FOLLOW US:


Joko Driyono di PSSI: Dari Pemain, Pengurus, Ketua Umum, Hingga Kasus Pengaturan Skor

26-03-2019 08:45
Joko Driyono di PSSI: Dari Pemain, Pengurus, Ketua Umum, Hingga Kasus Pengaturan Skor
Joko Driyono © Fitri Apriani

Bola.net - Sulit agaknya untuk memisahkan nama Joko Driyono dari induk organisasi sepak bola Indonesia, PSSI. Sebab, Joko Driyono punya rekam jejak yang panjang di sepak bola Indonesia [PSSI]. Dia pernah jadi pemain, pengurus liga hingga Plt Ketua Umum PSSI.

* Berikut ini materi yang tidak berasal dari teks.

(** C5, as the code has it: on a batch that is not empty the progress bar
    is created once, with total [(n - 1) * (2 ^ d - 1)], before any frame
    is pulled; each frame pulled is followed by one increment of exactly
    one, in yield order, except the frame at which the flag is found
    raised, which is not counted; and when the call returns, the counter
    equals the number of frames the delegate produced, which is the length
    of the returned batch. *)
Theorem progress_counts_completed_iterations images d film_model r s' :
  images <> [] ->
  (0 <= d)%Z ->
  do_interpolation images d film_model init = (r, s') ->
  let g := interpolate_recursively_from_memory images d film_model in
  let total := ((Z.of_nat (length images) - 1) * (2 ^ d - 1))%Z in
  exists counted last,
    List.filter is_progress (events s')
    = ProgressBarInit total
        :: (counted ≫= fun frame => [Next frame; ProgressBarUpdate 1])
        ++ (Next <$> last)
    /\ counted ++ last `prefix_of` produced g
    /\ (forall j, j < length counted -> interrupted j = false)
    /\ match r with
       | inl InterruptProcessingException =>
           length last = 1 /\ interrupted (length counted) = true
       | _ => last = [] /\ counted = produced g
       end
    /\ totals (events s') = [total]
    /\ increments (events s') = replicate (length counted) 1%Z
    /\ progress (events s') = Z.of_nat (length counted)
    /\ (forall out, r = inr out ->
          progress (events s') = Z.of_nat (length (produced g))
          /\ length out = length (produced g)).
Proof.
  intros Hne _ Hrun g total.
  apply do_interpolation_spec in Hrun
    as (counted & last & closing & Hev & Hclosing & Hp & Ho & Hj & Hr); [|done].
  fold g in Hr.
  destruct (closing_views _ Hclosing) as (Hcy & Hci & Hct & Hcp).
  assert (increments (events s') = replicate (length counted) 1%Z) as Hinc.
  { rewrite Hev, !increments_app, increments_prelude, increments_iterations,
      increments_cancelled, Hci. simpl. by rewrite app_nil_r. }
  assert (progress (events s') = Z.of_nat (length counted)) as Hprog.
  { unfold progress. by rewrite Hinc, progress_replicate. }
  exists counted, last.
  split; [|split; [|split; [done|split; [|split; [|split; [done|split; [done|]]]]]]].
  - rewrite Hev, !List.filter_app, progress_prelude, progress_iterations,
      progress_cancelled, Hcp. simpl. by rewrite app_nil_r.
  - destruct r as [[msg| | |exn]|out].
    + done.
    + destruct Hr as (_ & frame & -> & Hlook & Htake & _).
      rewrite <- Htake, <- (take_S_r _ _ _ Hlook).
      exists (drop (S (length counted)) (produced g)).
      by rewrite take_drop.
    + destruct Hr as (_ & -> & -> & _). by rewrite app_nil_r.
    + destruct Hr as (_ & -> & -> & _). by rewrite app_nil_r.
    + destruct Hr as (_ & -> & -> & _). by rewrite app_nil_r.
  - destruct r as [[msg| | |exn]|out].
    + done.
    + by destruct Hr as (_ & frame & -> & _ & _ & ?).
    + by destruct Hr as (_ & -> & -> & _).
    + by destruct Hr as (_ & -> & -> & _).
    + by destruct Hr as (_ & -> & -> & _).
  - rewrite Hev, !totals_app, totals_prelude, totals_iterations,
      totals_cancelled, Hct. done.
  - intros out ->. destruct Hr as (_ & _ & -> & _ & -> & _).
    split; [done|]. by rewrite length_promoted, length_fmap.
Qed.
(** X3. Section 2 replaces every label of ASCII text by the label without
    the blanks at its two ends and with each capital from A to Z made small,
    every other character, blanks inside included, left as it is; the new
    label has no blank at either end and no capital.  The order of the
    columns, their dtypes and the number of rows are kept, and when the new
    labels are pairwise distinct every column keeps its cells under its new
    label. *)
Theorem X3_tratar_nomes_colunas (df : DataFrame) :
  (∀ c, c ∈ labels df → Str.ascii_only c = true) →
  let out := (tratar_nomes_colunas df).2 in
  labels out = normalizar <$> labels df
  ∧ (∀ c, c ∈ labels df →
       ∃ a m b,
         Str.chars c = a ++ m ++ b
         ∧ Forall (λ x, Str.is_space x = true) a
         ∧ Forall (λ x, Str.is_space x = true) b
         ∧ aparado m
         ∧ Str.chars (normalizar c) = Str.lower_char <$> m)
  ∧ (∀ c, c ∈ labels out →
       Str.ascii_only c = true
       ∧ aparado (Str.chars c) ∧ sem_maiusculas (Str.chars c))
  ∧ (columns out).*2 = (columns df).*2
  ∧ len out = len df
  ∧ (NoDup (normalizar <$> labels df) →
     ∀ c, c ∈ labels df → values (normalizar c) out = values c df).
Proof.
  intros Hascii out. subst out. unfold tratar_nomes_colunas. cbn [snd].
  change (λ c, Str.lower (Str.strip c)) with normalizar.
  split; [apply labels_rename|]. split; [|split; [|split; [|split]]].
  - intros c _. destruct (strip_chars_split (Str.chars c)) as (a & b & E & Ha & Hb).
    exists a, (strip_chars (Str.chars c)), b.
    repeat split; try done; try apply strip_chars_aparado.
    apply normalizar_chars.
  - intros c. rewrite labels_rename. intros (c0 & -> & Hc0)%list_elem_of_fmap.
    split; [by apply ascii_only_normalizar, Hascii|apply normalizar_forma].
  - unfold rename. cbn [columns]. rewrite <- !list_fmap_compose.
    by apply list_fmap_ext.
  - unfold len, rename. cbn [rows]. apply length_fmap.
  - intros Hnd c Hc. by apply values_rename.
Qed.
(** X2.  The body of the request of a lookup with an identifier: [sysType]
    first and always; [sid], [objid] and [sections], in this order, each
    exactly when the argument is truthy (an empty string or an empty list
    is left out, like [None]), with the value that was given; no key
    twice and no other key. *)
Theorem system_details_request_body (W : World) (sid objid : option string)
    (sysType : string) (sections : option (list string))
    (base_url : option string) (s : state) :
  truthy_str sid = true \/ truthy_str objid = true ->
  exists payload,
    network (snd (aicockpit_get_system_details W sid objid sysType sections base_url s))
    = (network s ++ [system_details_request (system_details_url base_url) (JObj payload)])%list
    /\ map fst payload =
       (["sysType"] ++ (if truthy_str sid then ["sid"] else [])
          ++ (if truthy_str objid then ["objid"] else [])
          ++ (if truthy_list sections then ["sections"] else []))%list
    /\ dict_get "sysType" payload = Some (JStr sysType)
    /\ (truthy_str sid = true -> dict_get "sid" payload = Some (JStr (str_value sid)))
    /\ (truthy_str objid = true -> dict_get "objid" payload = Some (JStr (str_value objid)))
    /\ (forall l, truthy_list sections = true -> sections = Some l ->
                  dict_get "sections" payload = Some (JArr (map JStr l))).
Proof.
  intros Hid. exists (system_details_payload sid objid sysType sections).
  split; [| split; [apply system_details_payload_keys |]].
  - unfold aicockpit_get_system_details, try_except.
    rewrite system_details_try_sends by assumption.
    unfold bind, send, lift, ret.
    destruct (http_send W _) as [resp | e]; [| reflexivity].
    destruct (resp_raise_for_status resp); [reflexivity |].
    destruct (resp_json resp); reflexivity.
  - unfold system_details_payload.
    destruct (truthy_str sid), (truthy_str objid), sections as [[| x xs] |];
      repeat split; try reflexivity; try discriminate;
      intros l _ Hl; inversion Hl; reflexivity.
Qed.

Lemma system_details_request_body_witness :
  exists payload,
    network (snd (aicockpit_get_system_details Scenario.W_error_body (Some "CCF")
                    (Some EmptyString) "ABAPSystem" (Some []) None initial_state))
    = (network initial_state
         ++ [system_details_request (system_details_url None) (JObj payload)])%list
    /\ map fst payload = ["sysType"; "sid"]
    /\ dict_get "sid" payload = Some (JStr "CCF").
Proof.
  destruct (system_details_request_body Scenario.W_error_body (Some "CCF")
              (Some EmptyString) "ABAPSystem" (Some []) None initial_state)
    as (payload & Hnet & Hkeys & _ & Hsid & _); [left; reflexivity |].
  exists payload. split; [exact Hnet | split; [exact Hkeys | apply Hsid; reflexivity]].
Defined.

(** X3.  When the lookup's request fails (the transport raises, the status
    is bad, or the body of a good status is no JSON), the result is the
    error descriptor that quotes the exception after the prefix
    [Error in aicockpit_get_system_details: ], with step
    [fetch_system_data].  A bad status wins over the body, which is not
    read then.  The request stays on record. *)
Theorem system_details_relays_exception (W : World) (sid objid : option string)
    (sysType : string) (sections : option (list string))
    (base_url : option string) (s : state) (e : exn) :
  truthy_str sid = true \/ truthy_str objid = true ->
  let rq := system_details_request (system_details_url base_url)
              (JObj (system_details_payload sid objid sysType sections)) in
  (http_send W rq = Raise e
   \/ exists resp,
        http_send W rq = Ret resp
        /\ (resp_raise_for_status resp = Some e
            \/ (resp_raise_for_status resp = None /\ resp_json resp = Raise e))) ->
  aicockpit_get_system_details W sid objid sysType sections base_url s =
  (Ret (json_dumps W (Some 2) true
          (error_descriptor ("Error in aicockpit_get_system_details: " ++ exn_str e)
                            "fetch_system_data")),
   mk_state (messages s) (network s ++ [rq]) (model_calls s)).
Proof.
  intros Hid rq Hfail.
  unfold aicockpit_get_system_details, try_except.
  rewrite system_details_try_sends by assumption.
  unfold bind, send, lift, ret. fold rq.
  destruct Hfail as [Hsend | (resp & Hsend & [Hstatus | [Hstatus Hjson]])];
    rewrite Hsend; [reflexivity | |]; rewrite Hstatus; [reflexivity |].
  rewrite Hjson. reflexivity.
Qed.

Lemma system_details_relays_exception_witness :
  aicockpit_get_system_details Scenario.W_error None (Some "0050569E") "ABAPSystem"
    None (Some "https://slim.example") initial_state =
  (Ret (json_dumps Scenario.W_error (Some 2) true
          (error_descriptor
             ("Error in aicockpit_get_system_details: "
                ++ exn_str Scenario.status_error)
             "fetch_system_data")),
   mk_state (messages initial_state)
            (network initial_state
               ++ [system_details_request (system_details_url (Some "https://slim.example"))
                     (JObj (system_details_payload None (Some "0050569E") "ABAPSystem" None))])
            (model_calls initial_state)).
Proof.
  apply (system_details_relays_exception Scenario.W_error None (Some "0050569E")
           "ABAPSystem" None (Some "https://slim.example") initial_state
           Scenario.status_error).
  - right. reflexivity.
  - right. exists Scenario.error_response. split; [reflexivity | left; reflexivity].
Defined.

(** X4.  The section query with a good status and a JSON body: a body that
    is an object is returned, written with [indent=2] and
    [ensure_ascii=False]; any other body (a list, a string, a number,
    [null]) ends in the error descriptor of step [fetch_sections], from the
    [AttributeError] of [result.get] at line 178.  One GET went out either
    way. *)
Theorem sections_by_body (W : World) (base_url : option string) (s : state)
    (resp : response) (result : json) :
  http_send W (sections_request (sections_url base_url)) = Ret resp ->
  resp_raise_for_status resp = None ->
  resp_json resp = Ret result ->
  aicockpit_get_sections W base_url s =
  (Ret (match result with
        | JObj _ => json_dumps W (Some 2) false result
        | _ => json_dumps W (Some 2) true
                 (error_descriptor
                    ("Error in aicockpit_get_sections: '" ++ py_type_name result
                       ++ "' object has no attribute 'get'")
                    "fetch_sections")
        end),
   mk_state (messages s) (network s ++ [sections_request (sections_url base_url)])
            (model_calls s)).
Proof.
  intros Hsend Hstatus Hjson.
  unfold aicockpit_get_sections, try_except, aicockpit_get_sections_try.
  unfold bind, send, lift, ret.
  change (match base_url with
          | Some u => u
          | None => "https://dlm/slim/"
          end ++ "/rest/external/aicockpit/sections") with (sections_url base_url).
  rewrite Hsend, Hstatus, Hjson. destruct result; reflexivity.
Qed.

Lemma sections_by_body_witness :
  aicockpit_get_sections Scenario.W_list None initial_state =
  (Ret (json_dumps Scenario.W_list (Some 2) true
          (error_descriptor
             "Error in aicockpit_get_sections: 'list' object has no attribute 'get'"
             "fetch_sections")),
   mk_state (messages initial_state)
            (network initial_state ++ [sections_request (sections_url None)])
            (model_calls initial_state)).
Proof.
  apply (sections_by_body Scenario.W_list None initial_state Scenario.list_response
           (JArr [])); reflexivity.
Defined.

(** X5.  When the section query fails before its body is there (the
    transport raises, the status is bad, or the body is no JSON), the
    result is the error descriptor that quotes the exception after the
    prefix [Error in aicockpit_get_sections: ], with step
    [fetch_sections]. *)
Theorem sections_relays_exception (W : World) (base_url : option string)
    (s : state) (e : exn) :
  let rq := sections_request (sections_url base_url) in
  (http_send W rq = Raise e
   \/ exists resp,
        http_send W rq = Ret resp
        /\ (resp_raise_for_status resp = Some e
            \/ (resp_raise_for_status resp = None /\ resp_json resp = Raise e))) ->
  aicockpit_get_sections W base_url s =
  (Ret (json_dumps W (Some 2) true
          (error_descriptor ("Error in aicockpit_get_sections: " ++ exn_str e)
                            "fetch_sections")),
   mk_state (messages s) (network s ++ [rq]) (model_calls s)).
Proof.
  intros rq Hfail.
  unfold aicockpit_get_sections, try_except, aicockpit_get_sections_try.
  unfold bind, send, lift, ret.
  change (match base_url with
          | Some u => u
          | None => "https://dlm/slim/"
          end ++ "/rest/external/aicockpit/sections") with (sections_url base_url).
  fold rq.
  destruct Hfail as [Hsend | (resp & Hsend & [Hstatus | [Hstatus Hjson]])];
    rewrite Hsend; [reflexivity | |]; rewrite Hstatus; [reflexivity |].
  rewrite Hjson. reflexivity.
Qed.

Lemma sections_relays_exception_witness :
  aicockpit_get_sections Scenario.W_html (Some "https://slim.example") initial_state =
  (Ret (json_dumps Scenario.W_html (Some 2) true
          (error_descriptor
             ("Error in aicockpit_get_sections: " ++ exn_str Scenario.json_error)
             "fetch_sections")),
   mk_state (messages initial_state)
            (network initial_state
               ++ [sections_request (sections_url (Some "https://slim.example"))])
            (model_calls initial_state)).
Proof.
  apply (sections_relays_exception Scenario.W_html (Some "https://slim.example")
           initial_state Scenario.json_error).
  right. exists Scenario.html_response. split; [reflexivity | right; split; reflexivity].
Defined.

(** X6.  The backend functions leave the conversation alone: whatever the
    arguments and the world, neither cockpit tool, nor the BCM search, nor
    the dispatcher changes [messages] or calls the completion service. *)
Theorem backend_functions_keep_conversation (W : World) (s : state) :
  (forall sid objid sysType sections base_url,
      let s' := snd (aicockpit_get_system_details W sid objid sysType sections base_url s) in
      messages s' = messages s /\ model_calls s' = model_calls s)
  /\ (forall base_url,
         let s' := snd (aicockpit_get_sections W base_url s) in
         messages s' = messages s /\ model_calls s' = model_calls s)
  /\ (forall payload method endpoint,
         let s' := snd (search_BCM_Request W payload method endpoint s) in
         messages s' = messages s /\ model_calls s' = model_calls s)
  /\ (forall name args,
         let s' := snd (call_function W name args s) in
         messages s' = messages s /\ model_calls s' = model_calls s).
Proof.
  split; [| split; [| split]].
  - intros sid objid sysType sections base_url.
    unfold aicockpit_get_system_details, try_except, aicockpit_get_system_details_try.
    destruct (negb (truthy_str sid) && negb (truthy_str objid)); [split; reflexivity |].
    unfold bind, send, lift, ret.
    destruct (http_send W _) as [resp | e]; [| split; reflexivity].
    destruct (resp_raise_for_status resp); [split; reflexivity |].
    destruct (resp_json resp); split; reflexivity.
  - intros base_url.
    unfold aicockpit_get_sections, try_except, aicockpit_get_sections_try.
    unfold bind, send, lift, ret.
    destruct (http_send W _) as [resp | e]; [| split; reflexivity].
    destruct (resp_raise_for_status resp); [split; reflexivity |].
    destruct (resp_json resp) as [result | e]; [| split; reflexivity].
    destruct result; split; reflexivity.
  - intros payload method endpoint. cbv zeta.
    rewrite search_BCM_Request_state. split; reflexivity.
  - intros name args. apply call_function_state.
Qed.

Joko Driyono menyandang status Plt Ketua Umum PSSI menggantikan peran Edy Rahmayadi dalam Kongres Bali 2019. Tak lama setelah itu, nama Joko Driyono terseret dalam kasus dugaan pengaturan skor. Dia jadi tersangka untuk kasus perusakan barang bukti. Dan, kini Joko resmi ditahan oleh Satgas Antimafia Bola.

Sebelum mendekam di jeruji besi, Joko sudah begitu lama aktif di sepak bola Indonesia. Sebelum jadi pengurus PSSI, Joko mengawali karier sebagai pesepak bola amatir. Ia bahkan pernah tampil di kompetisi usia muda Piala Soeratin saat masih memperkuat klub amatir dari tanah kelahirannya, Ngawi.

Joko juga pernah tercatat sebagai pemain Putra Gelora, klub internal Persebaya yang didirikan H.M. Mislan. Haji Mislan adalah ayah Vigit Waluyo, yang saat ini juga merupakan salah satu tersangka dalam kasus pengaturan skor di Liga 2, antara PSS Sleman melawan Madura FC.

Bakat tersebut membawa Joko hampir menjadi pesepak bola profesional di klub Arseto Solo. Namun, saat itu karena kepentingan studi, ia lantas meninggalkan dunia si kulit bundar dan konsentrasi kuliah di Institut Teknologi Surabaya (ITS).

Kendati begitu, kecintaannya terhadap sepak bola tak hilang. Joko Driyono kemudian sempat menjalani profesi sebagai jurnalis olahraga. Bersinggungan dengan orang-orang sepak bola selama menjadi wartawan membuat Joko punya jaringan luas.

Saat bekerja di PT Krakatau Steel Joko kembali nyemplung dunia sepak bola. Ia diminta jadi perwakilan perusahaannya untuk mengelola klub Pelita Jaya KS pada 2004. Pelita Jaya merupakan klub milik pengusaha Nirwan Dermawan Bakrie, yang kerap berpindah-pindah markas. Mereka berkongsi dengan PT Krakatau Steel yang bermarkas di Cilegon.

Dua tahun mengelola klub tersebut nama Joko Driyono mulai populer di kalangan stakeholder sepak bola Tanah Air. Dia kemudian didapuk oleh petinggi-petinggi klub sebagai Ketua Asosiasi Klub Profesional (Akpro) pada 2005. Saat itu kepengurusan PSSI, Nurdin Halid, tengah menggodok formulasi kompetisi baru berkolaborasi dengan Akpro.